Your task: Word for word, set down every record that appears below.

(Recorded data)

┄┄┄┄┄┄┄┄┄┄┄┄┄┄┄┄┄┄┄┄

(** C19. Termination of [json.load]: the fuel of [loads] is never the
    reason it fails, so [loads] is the total function [json.loads] is;
    it either returns a value or reports a malformed (or non-finite)
    document. *)
Theorem loads_total s : loads float_of float_repr s ≠ inl NoFuel.
Proof.
  unfold loads. destruct (strip_prefix _ s); [discriminate|].
  pose proof (skip_ws_length s).
  destruct (proj1 (scan_progress (S (2 * String.length s))) (skip_ws s)) as [Hnf _]; [lia|].
  destruct (scan_value _ _ _ _) as [e|[v r]]; [intros [= ->]; by apply Hnf|].
  by destruct (String.eqb _ _).
Qed.

(** *** The values [json.load] returns *)

Lemma obj_set_keys acc k v : NoDup acc.*1 → NoDup (obj_set acc k v).*1.
Proof.
  induction acc as [|[k' v'] acc IH]; simpl; [intros; apply NoDup_singleton|].
  intros [Hk Hnd]%NoDup_cons. case_match; simpl; constructor; [done|done| |by apply IH].
  apply String.eqb_neq in H. intros Hin. apply Hk.
  clear -Hin H. induction acc as [|[k'' v''] acc IH]; simpl in *; [set_solver|].
  case_match; simpl in *; set_solver.
Qed.

Lemma obj_set_wf acc k v :
  Forall (λ kv, wf float_of float_repr kv.2 = true) acc → wf float_of float_repr v = true →
  Forall (λ kv, wf float_of float_repr kv.2 = true) (obj_set acc k v).
Proof.
  induction acc as [|[k' v'] acc IH]; simpl; intros Hacc Hv; [by repeat constructor|].
  apply Forall_cons in Hacc as [Hv' Hacc]. case_match; constructor; auto.
Qed.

┄┄┄┄┄┄┄┄┄┄┄┄┄┄┄┄┄┄┄┄

Result:
(** C19. Termination of [json.load]: the fuel of [loads] is never the
    reason it fails, so [loads] is the total function [json.loads] is;
    it either returns a value or reports a malformed (or non-finite)
    document. *)
Theorem loads_total s : loads float_of float_repr s ≠ inl NoFuel.
Proof.
  unfold loads. destruct (strip_prefix _ s); [discriminate|].
  pose proof (skip_ws_length s).
  destruct (proj1 (scan_progress (S (2 * String.length s))) (skip_ws s)) as [Hnf _]; [lia|].
  destruct (scan_value _ _ _ _) as [e|[v r]]; [intros [= ->]; by apply Hnf|].
  by destruct (String.eqb _ _).
Qed.

(** *** The values [json.load] returns *)

Lemma obj_set_keys acc k v : NoDup acc.*1 → NoDup (obj_set acc k v).*1.
Proof.
  induction acc as [|[k' v'] acc IH]; simpl; [intros; apply NoDup_singleton|].
  intros [Hk Hnd]%NoDup_cons. case_match; simpl; constructor; [done|done| |by apply IH].
  apply String.eqb_neq in H. intros Hin. apply Hk.
  clear -Hin H. induction acc as [|[k'' v''] acc IH]; simpl in *; [set_solver|].
  case_match; simpl in *; set_solver.
Qed.

Lemma obj_set_wf acc k v :
  Forall (λ kv, wf float_of float_repr kv.2 = true) acc → wf float_of float_repr v = true →
  Forall (λ kv, wf float_of float_repr kv.2 = true) (obj_set acc k v).
Proof.
  induction acc as [|[k' v'] acc IH]; simpl; intros Hacc Hv; [by repeat constructor|].
  apply Forall_cons in Hacc as [Hv' Hacc]. case_match; constructor; auto.
Qed.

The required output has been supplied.